PORTLAND, Ore. (AP) - A rural Oregon judge says he won’t dismiss his ruling which tossed out Oregon Gov. Kate Brown’s stay-at-home orders to fight the spread of the coronavirus.
The Oregonian/OregonLive reports that Baker County Circuit Judge Matthew B. Shirtcliff told the state Supreme Court Tuesday he will not alter the preliminary injunction that declared Brown’s directives “null and void.″ The Supreme Court last week stayed Shirtcliff’s original ruling.
“I have elected to stand by my original ruling,″ the judge wrote to the lawyers involved in the case. ” I will not be vacating the May 18, 2020 Order Granting Preliminary Injunctive Relief and Denying Motion to Dismiss or taking other action.″
The state Supreme Court will now accept further legal briefs until June 2 before it decides whether it should uphold or dismiss Shirtcliff’s preliminary injunction.
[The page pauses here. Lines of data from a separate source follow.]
(** * Reaction-diffusion simulation (FitzHugh-Nagumo, Turing patterns)

    A shallow embedding of the numerical kernel of
    [featured/05_turing.ipynb]: the five-point [laplacian], the
    simultaneous interior update of the two fields and the Neumann
    boundary pass, together with the configuration cells that precede
    the loop.

    NumPy arrays are modelled as they behave: an [ndarray] is a window
    (offset and extent) onto a buffer that lives in a heap, basic slicing
    builds another window onto the same buffer without copying, arithmetic
    allocates a fresh buffer for its result, and slice assignment writes
    through the window into the buffer.  Scalars are kept abstract (a
    [Scalar] instance supplies the arithmetic), so that every statement
    proved without arithmetic laws holds whatever the arithmetic is;
    statements that need exact arithmetic are proved for the rationals. *)

From Stdlib Require Import QArith Qcanon Lqa.
From stdpp Require Import gmap list.
Close Scope Qc_scope.
Close Scope Q_scope.

(** ** Exceptions raised by the interpreter and by NumPy *)

Inductive exn : Set :=
  | ZeroDivisionError
  | ValueError
  | IndexError
  | OverflowError
  | ReferenceError.
(** With the kernels of [Float64] the two forms agree in binary64. *)
Lemma calibration_forms_agree_witness :
  calibrate_points (AF:=Float64) (0, 0, 0)%float sheared (map acc_of three_points)
  = map (fun x => mat_vec (AF:=Float64) sheared (vsub x (0, 0, 0)%float))
      (map acc_of three_points).
Proof.
  exact (proj1 (proj1 calibration_forms_agree float Float64 float_kernels_agree
                  (0, 0, 0)%float sheared)
           (map acc_of three_points)).
Defined.

(** ** Units and linearity of calibration *)

Definition identity3 {F : Type} {AF : Arith F} : mat3 F :=
  ((fone, fzero, fzero), (fzero, fone, fzero), (fzero, fzero, fone)).

Definition float_vec_eqb (a b : vec3 float) : bool :=
  let '(a0, a1, a2) := a in
  let '(b0, b1, b2) := b in
  (PrimFloat.eqb a0 b0 && PrimFloat.eqb a1 b1 && PrimFloat.eqb a2 b2)%bool.

Lemma float_vec_eqb_false (a b : vec3 float) :
  float_vec_eqb a a = true -> float_vec_eqb a b = false -> a <> b.
Proof. intros Ha Hb ->; congruence. Qed.

(** C8, as stated, fails on the code.  With a non-zero bias the
    calibration of a sum is not the sum of the calibrations, in either
    unit; and in binary64 dividing by 9.81 and multiplying back does not
    return the input: the identity calibration maps 11 m/s^2 to
    11.000000000000002. *)
Lemma apply_not_linear :
  let b : vec3 float := (1, 0, 0)%float in
  let o : vec3 float := (0, 0, 0)%float in
  apply_sample false b identity3 (vadd o o)
    <> vadd (apply_sample false b identity3 o) (apply_sample false b identity3 o) /\
  apply_sample true b identity3 (vadd o o)
    <> vadd (apply_sample true b identity3 o) (apply_sample true b identity3 o) /\
  apply_sample true o identity3 (11, 0, 0)%float
    = (0x1.6000000000001p+3, 0, 0)%float /\
  apply_sample true o identity3 (11, 0, 0)%float <> (11, 0, 0)%float.
Proof.
  cbv zeta; split; [|split; [|split]];
    try (apply float_vec_eqb_false; vm_compute; reflexivity).
  vm_compute; reflexivity.
Qed.

Section ExactCalibration.

Local Open Scope R_scope.

Ltac vec_ring :=
  repeat match goal with
    | M : mat3 R |- _ => destruct M as [[[[? ?] ?] [[? ?] ?]] [[? ?] ?]]
    | v : vec3 R |- _ => destruct v as [[? ?] ?]
    end;
  cbn; apply triple_eq; cbn; try (field; lra); try ring.

(** The unit round trip cancels in exact arithmetic. *)
Lemma apply_sample_mps2_exact (b : vec3 R) (T : mat3 R) (x : vec3 R) :
  apply_sample true b T x = vsub (mat_vec T x) (vscale (mat_vec T b) fgravity).
Proof. unfold apply_sample; vec_ring. Qed.
(** * libpak: dependency resolution, artifact cache, archive extraction and
      file listings

    A shallow embedding of the Go sources [buildpack.go] (package libpak and
    the sherpa file listing that follows it), [dependency_cache.go] and
    [layer.go] (its crush part), with the properties of the specification
    stated and proved over it.

    Go library code that is not part of the repository (Masterminds/semver,
    sort, BurntSushi/toml, crypto/sha256, net/http) enters through small
    interfaces; each interface has a concrete instance further down so that
    every statement can be evaluated on concrete inputs. *)

From Stdlib Require Import ZArith NArith Ascii String List Bool Lia.
From Stdlib Require Import Sorting.Sorted Sorting.Permutation.
From stdpp Require Import base option list strings gmap.

Local Open Scope string_scope.
Local Open Scope list_scope.

(** ** Results of fallible Go functions: [(value, nil)] or [(zero, err)]. *)

Inductive result (E A : Type) : Type :=
| Ok (a : A)
| Err (e : E).
Arguments Ok {E A} a.
Arguments Err {E A} e.

Definition is_ok {E A} (r : result E A) : bool :=
  match r with Ok _ => true | Err _ => false end.

(** ** Go slices

    A slice is [nil] or allocated; [reflect.DeepEqual] tells the two apart
    even at length zero, ranging over either visits the same elements. *)

Definition slice (A : Type) : Type := option (list A).

Definition elems {A} (s : slice A) : list A :=
  match s with Some l => l | None => [] end.

(** ** Data model ([buildpack.go]) *)

Record BuildpackDependencyLicense : Type := mkLicense {
  LicenseType : string;
  LicenseURI : string
}.
Lemma str_split_loop_count p d cur parts max_parts :
  Z.of_nat (List.length parts) <= Z.max 0 max_parts ->
  Z.of_nat (List.length (str_split_loop p d cur parts max_parts))
  <= Z.max 0 max_parts.
Proof.
  revert cur parts. induction p as [|c p IH]; intros cur parts H;
    cbn [str_split_loop].
  - destruct (Z.ltb_spec (Z.of_nat (List.length parts)) max_parts);
      cbn [andb]; [|exact H].
    destruct (negb (cur =? EmptyString)%string); [|exact H].
    rewrite length_app. cbn [List.length]. lia.
  - destruct (Z.ltb_spec (Z.of_nat (List.length parts)) max_parts);
      [|exact H].
    destruct (c =? d)%char; apply IH; [|exact H].
    rewrite length_app. cbn [List.length]. lia.
Qed.

Lemma str_split_loop_clean p d cur parts max_parts :
  Forall (fun part => count_char d part = 0%nat) parts ->
  count_char d cur = 0%nat ->
  Forall (fun part => count_char d part = 0%nat)
    (str_split_loop p d cur parts max_parts).
Proof.
  revert cur parts. induction p as [|c p IH]; intros cur parts Hp Hc;
    cbn [str_split_loop].
  - destruct ((Z.of_nat (List.length parts) <? max_parts)
              && negb (cur =? EmptyString)%string); [|exact Hp].
    apply Forall_app. split; [exact Hp|]. constructor; [exact Hc|constructor].
  - destruct (Z.of_nat (List.length parts) <? max_parts); [|exact Hp].
    destruct (Ascii.eqb_spec c d) as [->|Hne].
    + apply IH; [|reflexivity].
      apply Forall_app. split; [exact Hp|].
      constructor; [exact Hc|constructor].
    + apply IH; [exact Hp|].
      rewrite count_char_app, Hc. cbn [count_char].
      apply Ascii.eqb_neq in Hne. now rewrite Hne.
Qed.
(** * bookstore_manger.py: the sales transaction engine

    A shallow embedding of [src/bookstore_manger.py]: the three SQLite
    tables as finite maps keyed by their primary keys, the connection as a
    pair of a committed and a working database, and the interactive
    operations [add_sale], [update_sale], [delete_sale], [show_sales] and
    the menu loop as statements over a world made of the console and the
    connection.

    Conventions.
    - Text typed at the console is a [string] holding one character per
      [ascii], for the characters below code point 256.  Text the program
      prints from its own literals is kept as the UTF-8 bytes of the source.
    - Python integers are [Z].  SQLite's INTEGER is 64-bit: handing it a
      larger Python integer raises [OverflowError] (module sqlite3).
    - A write statement or a commit may be refused by the store with an
      [OperationalError] or another [DatabaseError]: the world carries the
      store's answers to come ([faults]).  A refusal leaves the transaction
      open, as a busy database does.  So may the read of the connection that
      [show_sales] opens: SQLite answers it with "database is locked" while
      the main connection holds the lock of a transaction that it could not
      commit.  Reads on the main connection and rollbacks are taken to
      succeed. *)

From Stdlib Require Import ZArith String Ascii DecimalString.
From stdpp Require Import gmap strings list sorting.

#[local] Open Scope Z_scope.

(** ** The Python builtins the program calls *)

Module Py.

Definition ord (c : ascii) : Z := Z.of_N (N_of_ascii c).

(** [str.isspace] of one character (code points below 256). *)
Definition isspace (c : ascii) : bool :=
  let n := ord c in
  ((9 <=? n) && (n <=? 13)) || ((28 <=? n) && (n <=? 32))
  || (n =? 133) || (n =? 160).

(** The blanks [int] skips around a literal: not the separators 28..31. *)
Definition int_space (c : ascii) : bool :=
  let n := ord c in
  ((9 <=? n) && (n <=? 13)) || (n =? 32) || (n =? 133) || (n =? 160).

Fixpoint lstrip_by (sp : ascii → bool) (l : list ascii) : list ascii :=
  match l with
  | c :: l' => if sp c then lstrip_by sp l' else l
  | [] => []
  end.

Definition strip_by (sp : ascii → bool) (l : list ascii) : list ascii :=
  reverse (lstrip_by sp (reverse (lstrip_by sp l))).

(** [s.strip()] *)
Definition strip (s : string) : string :=
  string_of_list_ascii (strip_by isspace (list_ascii_of_string s)).

(** [len(s)] *)
Definition len (s : string) : Z := Z.of_nat (String.length s).

(** [s.count(c)] for a one-character [c] *)
Fixpoint count (s : string) (c : ascii) : Z :=
  match s with
  | EmptyString => 0
  | String x s' => (if Ascii.eqb x c then 1 else 0) + count s' c
  end.

Definition digit (c : ascii) : option Z :=
  let n := ord c in
  if (48 <=? n) && (n <=? 57) then Some (n - 48) else None.
(** Walking down the directories above the path [p]: the first one that is
    no directory stops the walk, with [ENOENT] when there is nothing there,
    [ENOTDIR] when it is a regular file and [EACCES] when it is forbidden. *)
Fixpoint walk (fs : gmap string node) (p : string) (dirs : list string)
  : option error :=
  match dirs with
  | [] => None
  | d :: rest =>
      match fs !! d with
      | Some Directory => walk fs p rest
      | Some (File _) => Some (ErrNotDir p)
      | Some Forbidden => Some (ErrPermission p)
      | None => Some (ErrNotExist p)
      end
  end.

(** Every directory above the key is there. *)
Definition dirsAbove (fs : gmap string node) (k : string) : bool :=
  forallb (fun a => match fs !! a with
                    | Some Directory => true
                    | _ => false
                    end)
          (ancestors k).

(** A map stands for a file system when the directories above each of its
    nodes are directories of the map. *)
Definition wellFormed (fs : gmap string node) : bool :=
  forallb (fun kv => dirsAbove fs (fst kv)) (map_to_list fs).

(** ** The monad of the program *)

Definition M (A : Type) : Type := World -> outcome A * World.

Definition ret {A : Type} (a : A) : M A := fun w => (Ok a, w).

Definition bind {A B : Type} (m : M A) (k : A -> M B) : M B :=
  fun w =>
    match m w with
    | (Ok a, w') => k a w'
    | (Err e, w') => (Err e, w')
    | (Panic p, w') => (Panic p, w')
    | (Spin, w') => (Spin, w')
    end.

Notation "x <- m ;; k" := (bind m (fun x => k))
  (at level 100, m at next level, right associativity).
Notation "m ;;; k" := (bind m (fun _ => k))
  (at level 100, right associativity).

(** [return errors.Wrap(err, msg)] on the error of a call. *)
Definition wrapping {A : Type} (msg : string) (m : M A) : M A :=
  fun w =>
    match m w with
    | (Err e, w') => (Err (Wrap e msg), w')
    | r => r
    end.
(** * Fuelink: node pool, voice handshake, queue and player

    A shallow embedding of the orchestration core of Fuelink
    (NodeManager, Node, Connection, Queue, Player) and the properties
    of it that the specification states.

    Conventions of the embedding.
    - A JavaScript number is a [Z] where the code uses it as an index, a
      counter or a time in milliseconds, and a [Q] where it is a
      priority, a load score or a delay; these are finite, and such an
      index is an integer.  The two indices of the queue's move and swap
      are any [Js.Number]: a finite value, whole or not, NaN or an
      infinity.
    - A field of type [string|null] is an [option string]; JavaScript
      truthiness of such a field is [Js.truthy] (null and the empty
      string are falsy).
    - A class is a record, a method a function from the receiver's state
      to a result and the new state.  What a method emits, sends or
      schedules is appended to an explicit log.
    - An [async] method is run to completion: the model has no
      interleaving of two methods of the same object. *)

From Stdlib Require Import ZArith QArith Qround Lia Lqa Ascii Sorted.
From stdpp Require Import base list strings gmap.

Local Open Scope Z_scope.

(** ** JavaScript values *)

Module Js.

(** [!!s] for a [string|null] field. *)
Definition truthy (s : option string) : bool :=
  match s with
  | Some EmptyString => false
  | Some _ => true
  | None => false
  end.

(** The loosely typed payloads that travel between Connection, Player
    and Node: property access on an object that lacks the property
    yields [undefined]. *)
#[local] Unset Elimination Schemes.
Inductive Value :=
| Undefined
| Null
| Str (s : string)
| Obj (fields : list (string * Value)).
#[local] Set Elimination Schemes.

Fixpoint lookupField (k : string) (fields : list (string * Value)) : Value :=
  match fields with
  | [] => Undefined
  | (k', v) :: rest => if String.eqb k k' then v else lookupField k rest
  end.

(** [v.k] *)
Definition get (k : string) (v : Value) : Value :=
  match v with
  | Obj fields => lookupField k fields
  | _ => Undefined
  end.

Definition ofField (s : option string) : Value :=
  match s with
  | Some x => Str x
  | None => Null
  end.

(** A JavaScript number where the code takes one from its caller: a
    finite value, [NaN], or one of the two infinities.  (The sign of
    zero is not kept: no comparison, [splice] or property access tells
    -0 from 0.) *)
Inductive Number :=
| Num (x : Q)
| NaN
| Infinity
| NegInfinity.

(** An integer as a number. *)
Definition int (z : Z) : Number := Num (inject_Z z).

(** [a < b]: false when either side is [NaN]. *)
Definition lt (a b : Number) : bool :=
  match a, b with
  | NaN, _ | _, NaN => false
  | Num x, Num y => negb (Qle_bool y x)
  | NegInfinity, NegInfinity => false
  | NegInfinity, _ => true
  | _, NegInfinity => false
  | Infinity, _ => false
  | Num _, Infinity => true
  end.

(** [a >= b]: false when either side is [NaN]. *)
Definition ge (a b : Number) : bool :=
  match a, b with
  | NaN, _ | _, NaN => false
  | _, _ => negb (lt a b)
  end.

(** A finite value truncated toward zero. *)
Definition truncate (x : Q) : Z := if Qle_bool 0 x then Qfloor x else Qceiling x.

(** The index at which [array.splice(start, ...)] begins on an array of
    the given length: [start] goes through ToIntegerOrInfinity, which
    takes [NaN] to 0 and truncates; a negative value counts from the
    end; the result is clamped to the array. *)
Definition spliceStart (start : Number) (length : Z) : Z :=
  match start with
  | Num x =>
      let relative := truncate x in
      if relative <? 0 then Z.max (length + relative) 0 else Z.min relative length
  | NaN => 0
  | Infinity => length
  | NegInfinity => 0
  end.

(** The array index that a number names as a property key: a whole
    number that is not negative.  Any other number ([NaN], [1.5], [-1],
    an infinity) names an ordinary property of the array object, not an
    element.  (The bound 2^32 - 2 on indices is beyond any array
    here.) *)
Definition arrayIndex (n : Number) : option nat :=
  match n with
  | Num x =>
      if Qle_bool 0 x && Qeq_bool x (inject_Z (Qfloor x))
      then Some (Z.to_nat (Qfloor x)) else None
  | _ => None
  end.

(** [array[n]] on an array without properties of its own other than its
    elements; [None] is [undefined]. *)
Definition element {A} (n : Number) (array : list (option A)) : option A :=
  match arrayIndex n with
  | Some k => default None (array !! k)
  | None => None
  end.

(** [array[n] = v]: an index at or beyond the length extends the array
    (the slots between read as [undefined]); a key that is not an index
    sets a property and leaves the elements alone. *)
Definition store {A} (n : Number) (v : option A) (array : list (option A))
  : list (option A) :=
  match arrayIndex n with
  | Some k =>
      if (k <? length array)%nat then <[k := v]> array
      else array ++ replicate (k - length array) None ++ [v]
  | None => array
  end.

End Js.

(** [l.length] as a JavaScript number. *)
Definition len {A} (l : list A) : Z := Z.of_nat (length l).

(** ** Track (structures/Track.js) *)

Record Track := mkTrack {
  encoded : option string;
  identifier : string;
  title : string;
  duration : Z
}.

(** ** Util (utils/Util.js) *)

Module Util.

(** [[array[i], array[j]] = [array[j], array[i]]] for two indices of the
    array; both reads come before both writes. *)
Definition exchange {A} (i j : nat) (l : list A) : list A :=
  match l !! i, l !! j with
  | Some a, Some b => <[j := a]> (<[i := b]> l)
  | _, _ => l (* not reached: both indices are in the array *)
  end.

(** The loop of [shuffle]: [i] runs down to 1, and the draw of the step
    is [random drawn], the [drawn]-th value of [Math.random()]. *)
Fixpoint shuffleFrom {A} (i : nat) (random : nat -> Q) (drawn : nat) (l : list A) : list A :=
  match i with
  | O => l
  | S k =>
      let j := Z.to_nat (Qfloor (random drawn * inject_Z (Z.of_nat i + 1))) in
      shuffleFrom k random (S drawn) (exchange i j l)
  end.

(** [Util.shuffle(array)] (Fisher-Yates) *)
Definition shuffle {A} (random : nat -> Q) (l : list A) : list A :=
  shuffleFrom (length l - 1) random 0 l.

(** [Util.clamp(num, min, max)] *)
Definition clamp (num lo hi : Z) : Z := Z.min (Z.max num lo) hi.

(** [array.slice(start, end)]: a negative index counts from the end and
    both are clamped to the array. *)
Definition slice {A} (start stop : Z) (l : list A) : list A :=
  let clampIndex (k : Z) :=
    if k <? 0 then Z.max (len l + k) 0 else Z.min k (len l) in
  take (Z.to_nat (clampIndex stop) - Z.to_nat (clampIndex start))
       (drop (Z.to_nat (clampIndex start)) l).
(** C10: when the shared tier answers the empty string for the composite
    key, [get] does not return it but goes on to the memory cache: it
    returns the value of the entry the memory cache holds for the key
    when that entry has not expired, and is absent when the memory cache
    holds no entry for the key or an expired one. *)
Theorem get_empty_shared_value_is_miss cs (r : Redis.t) key lang now :
  redis cs = Some r →
  Redis.get r (getCacheKey key lang) now = Resolved (Some "") →
  (∀ e, memoryCache cs !! getCacheKey key lang = Some e →
        now < expiresAt e → get cs key lang now = Some (value e))
  ∧ (∀ e, memoryCache cs !! getCacheKey key lang = Some e →
          expiresAt e ≤ now → get cs key lang now = None)
  ∧ (memoryCache cs !! getCacheKey key lang = None →
     get cs key lang now = None).
Proof.
  intros Hr Hget.
  assert (get cs key lang now = memoryHit cs (getCacheKey key lang) now) as H.
  { unfold get, redisHit. by rewrite Hr, Hget. }
  rewrite H. split; [| split].
  - intros e He Hlive. by apply memoryHit_live.
  - intros e He Hexp. by eapply memoryHit_expired.
  - intros Hnone. unfold memoryHit. by rewrite Hnone.
Qed.

Lemma get_empty_shared_value_is_miss_witness :
  get {| redis := Some (Redis.mk true {["greeting:tr" := ("", 20)]});
         memoryCache := {["greeting:tr" := mkEntry "Merhaba" 10]} |}
    "greeting" "tr" 0 = Some "Merhaba"
  ∧ get {| redis := Some (Redis.mk true {["greeting:tr" := ("", 20)]});
           memoryCache := {["greeting:tr" := mkEntry "Merhaba" 10]} |}
      "greeting" "tr" 10 = None
  ∧ get {| redis := Some (Redis.mk true {["greeting:tr" := ("", 20)]});
           memoryCache := ∅ |} "greeting" "tr" 0 = None.
Proof.
  split; [| split].
  - refine (proj1 (get_empty_shared_value_is_miss
                     {| redis := Some (Redis.mk true {["greeting:tr" := ("", 20)]});
                        memoryCache := {["greeting:tr" := mkEntry "Merhaba" 10]} |}
                     (Redis.mk true {["greeting:tr" := ("", 20)]})
                     "greeting" "tr" 0 eq_refl eq_refl)
              (mkEntry "Merhaba" 10) eq_refl _).
    simpl. lia.
  - refine (proj1 (proj2 (get_empty_shared_value_is_miss
                     {| redis := Some (Redis.mk true {["greeting:tr" := ("", 20)]});
                        memoryCache := {["greeting:tr" := mkEntry "Merhaba" 10]} |}
                     (Redis.mk true {["greeting:tr" := ("", 20)]})
                     "greeting" "tr" 10 eq_refl eq_refl))
              (mkEntry "Merhaba" 10) eq_refl _).
    simpl. lia.
  - refine (proj2 (proj2 (get_empty_shared_value_is_miss
                     {| redis := Some (Redis.mk true {["greeting:tr" := ("", 20)]});
                        memoryCache := ∅ |}
                     (Redis.mk true {["greeting:tr" := ("", 20)]})
                     "greeting" "tr" 0 eq_refl eq_refl)) eq_refl).
Defined.

(** C6: an entry of the memory cache whose expiry time is not strictly
    after [now] is never returned, [get] then answers what the shared tier
    alone answers; in particular an entry that [set] wrote to the memory
    cache at time [t] is gone from [get] at every time from
    [t + CACHE_TTL * 1000] on. *)
Theorem local_entry_absent_after_ttl cs key lang now :
  (∀ e, memoryCache cs !! getCacheKey key lang = Some e →
        expiresAt e ≤ now →
        get cs key lang now = redisHit cs (getCacheKey key lang) now)
  ∧ (∀ value t cs',
       sharedDown cs → t + CACHE_TTL * 1000 ≤ now →
       memoryCache cs' = memoryCache (set cs key lang value t) →
       get cs' key lang now = redisHit cs' (getCacheKey key lang) now
       ∧ (sharedDown cs' → get cs' key lang now = None)).
Proof.
  assert (∀ cs0 e, memoryCache cs0 !! getCacheKey key lang = Some e →
                   expiresAt e ≤ now →
                   get cs0 key lang now
                   = redisHit cs0 (getCacheKey key lang) now) as Hgen.
  { intros cs0 e He Hle. unfold get.
    destruct (redisHit cs0 _ now); [done |].
    by eapply memoryHit_expired. }
  split; [apply Hgen |].
  intros value t cs' Hdown Ht Hmem.
  rewrite (set_down _ _ _ _ _ Hdown) in Hmem.
  assert (get cs' key lang now = redisHit cs' (getCacheKey key lang) now) as H.
  { apply (Hgen cs' {| value := value; expiresAt := t + CACHE_TTL * 1000 |}).
    - rewrite Hmem. apply lookup_insert_eq.
    - simpl. lia. }
  split; [done |]. intros Hd. by rewrite H, redisHit_down.
Qed.

Lemma local_entry_absent_after_ttl_witness :
  get (set {| redis := None; memoryCache := ∅ |} "greeting" "tr" "Merhaba" 0)
    "greeting" "tr" 3600000 = None.
Proof.
  refine (proj2 (proj2 (local_entry_absent_after_ttl
                         {| redis := None; memoryCache := ∅ |}
                         "greeting" "tr" 3600000)
                   "Merhaba" 0 _ I _ eq_refl) I).
  unfold CACHE_TTL. lia.
Defined.

(** *** [clearLanguage] *)

(** Lookup after the loop over a list of keys [ks]: a key of the list that
    ends with the suffix is gone, every other key is as before. *)
Lemma clear_loop_lookup (suffix : string) (ks : list string)
    (m : gmap string Entry) (ck : string) :
  fold_left
    (λ acc cacheKey,
       if endsWith cacheKey suffix then base.delete cacheKey acc else acc)
    ks m !! ck
  = if endsWith ck suffix && bool_decide (ck ∈ ks) then None else m !! ck.
Proof.
  revert m. induction ks as [|k ks IH]; intros m; simpl.
  - by rewrite andb_false_r.
  - rewrite IH. destruct (endsWith ck suffix) eqn:Hck; simpl; [| clear IH].
    + destruct (bool_decide_reflect (ck ∈ ks)) as [Hin | Hnin].
      * by rewrite bool_decide_eq_true_2 by (by right).
      * destruct (decide (ck = k)) as [-> | Hne].
        -- rewrite bool_decide_eq_true_2 by left.
           rewrite Hck. apply lookup_delete_eq.
        -- rewrite bool_decide_eq_false_2
             by (intros [? | ?]%elem_of_cons; done).
           destruct (endsWith k suffix); [by apply lookup_delete_ne | done].
    + destruct (endsWith k suffix) eqn:Hk; [| done].
      apply lookup_delete_ne. intros ->. congruence.
Qed.

Lemma clearMemory_lookup (suffix : string) (m : gmap string Entry) (ck : string) :
  clearMemory suffix m !! ck = if endsWith ck suffix then None else m !! ck.
Proof.
  unfold clearMemory. rewrite clear_loop_lookup.
  destruct (endsWith ck suffix); simpl; [| done].
  destruct (bool_decide_reflect (ck ∈ (map_to_list m).*1)) as [Hin | Hnin];
    [done |].
  destruct (m !! ck) as [e|] eqn:He; [| done].
  exfalso. apply Hnin. apply list_elem_of_fmap. exists (ck, e).
  split; [done |]. by apply elem_of_map_to_list.
Qed.

Lemma parseGlob_plain (c : ascii) (p : string) (fuel : nat) :
  isGlobMeta c = false →
  Redis.parseGlob (S fuel) (String c p)
  = Redis.GChar c :: Redis.parseGlob fuel p.
Proof.
  unfold isGlobMeta. rewrite !orb_false_iff. intros [[[H1 H2] H3] H4].
  simpl. by rewrite H1, H2, H3, H4.
Qed.

Lemma parseGlob_literal (s : string) (fuel : nat) :
  globFree s → (String.length s ≤ fuel)%nat →
  Redis.parseGlob fuel s = literal s.
Proof.
  unfold globFree. revert fuel.
  induction s as [|c s IH]; intros fuel Hfree Hlen.
  - by destruct fuel.
  - simpl in Hfree, Hlen. apply andb_true_iff in Hfree as [Hc Hs].
    destruct fuel as [|fuel]; [lia |].
    rewrite parseGlob_plain by (by apply negb_true_iff).
    simpl. f_equal. apply IH; [done | lia].
Qed.

Lemma matchItems_literal (p s : string) :
  Redis.matchItems (literal p) s = String.eqb s p.
Proof.
  revert s. induction p as [|d p IH]; intros [|c s]; simpl; try done.
  by rewrite IH, (Ascii.eqb_sym d c).
Qed.

Lemma matchItems_star (rest : list Redis.GlobItem) (s : string) :
  Redis.matchItems (Redis.GStar :: rest) s
  = Redis.matchItems rest s
    || match s with
       | EmptyString => false
       | String _ s' => Redis.matchItems (Redis.GStar :: rest) s'
       end.
Proof. by destruct s. Qed.

(** For such a language the pattern [*:lang] selects the keys that end
    with [:lang]. *)
Lemma globMatch_suffix (lang ck : string) :
  globFree lang →
  Redis.globMatch ("*:" +:+ lang) ck = endsWith ck (":" +:+ lang).
Proof.
  intros Hfree. unfold Redis.globMatch.
  change ("*:" +:+ lang) with (String "*" (String ":" lang)).
  change (":" +:+ lang) with (String ":" lang).
  change (Redis.parseGlob (String.length (String "*" (String ":" lang)))
            (String "*" (String ":" lang)))
    with (Redis.GStar :: Redis.GChar ":"
            :: Redis.parseGlob (String.length lang) lang).
  rewrite parseGlob_literal by done.
  change (Redis.GChar ":" :: literal lang) with (literal (String ":" lang)).
  induction ck as [|c ck IH]; rewrite matchItems_star, matchItems_literal.
  - reflexivity.
  - rewrite IH. reflexivity.
Qed.

Lemma alive_mono (now now' : Z) (e : string * Z) :
  now ≤ now' → Redis.alive now e = false → Redis.alive now' e = false.
Proof.
  unfold Redis.alive. intros Hle H.
  apply Z.ltb_ge in H. apply Z.ltb_ge. lia.
Qed.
The governor had won an emergency stay, meaning a hold on the injunction, allowing her executive “Stay Home Save Lives″ orders to remain in effect, until the state Supreme Court hears the merits of the case.
The state now has until Thursday to file further briefing in support of its push to dismiss Shirtcliff’s injunction, and the 10 churches and 21 others who sought the injunction will have until next Tuesday to respond.
Shirtcliff had ruled last week that the governor’s executive orders in response to the global pandemic exceeded a 28-day limit adopted by state lawmakers and were no longer valid in response to a suit filed by 10 churches, the non-profit Pacific Justice Institute and 21 others against the governor. Shirtcliff is the only judge seated in Baker County, where the suit was filed.
On Saturday, the high court justices ordered the trial judge to either dismiss the injunction or explain why he shouldn’t.
The state Supreme Court’s direction Saturday showed it had found the governor made a serious challenge to the injunction. If the state’s high court thought the governor’s petition was frivolous, it would have thrown out the petition, said Steve Kanter, a retired law professor and dean emeritus at Lewis & Clark Law School.
Legal observers said they didn’t expect Shirtcliff to back down from his ruling made eight days earlier. Now, the state Supreme Court will decide the merits of the case.
The churches had successfully argued in Baker County that ORS 433.441 limits declared public health emergencies to 14 days, or up to 28 days maximum, and because COVID-19 is a public health crisis, that limitation applied. They also had argued that the governor’s social gathering restrictions had violated their constitutional right to the freedom of religion and assembly.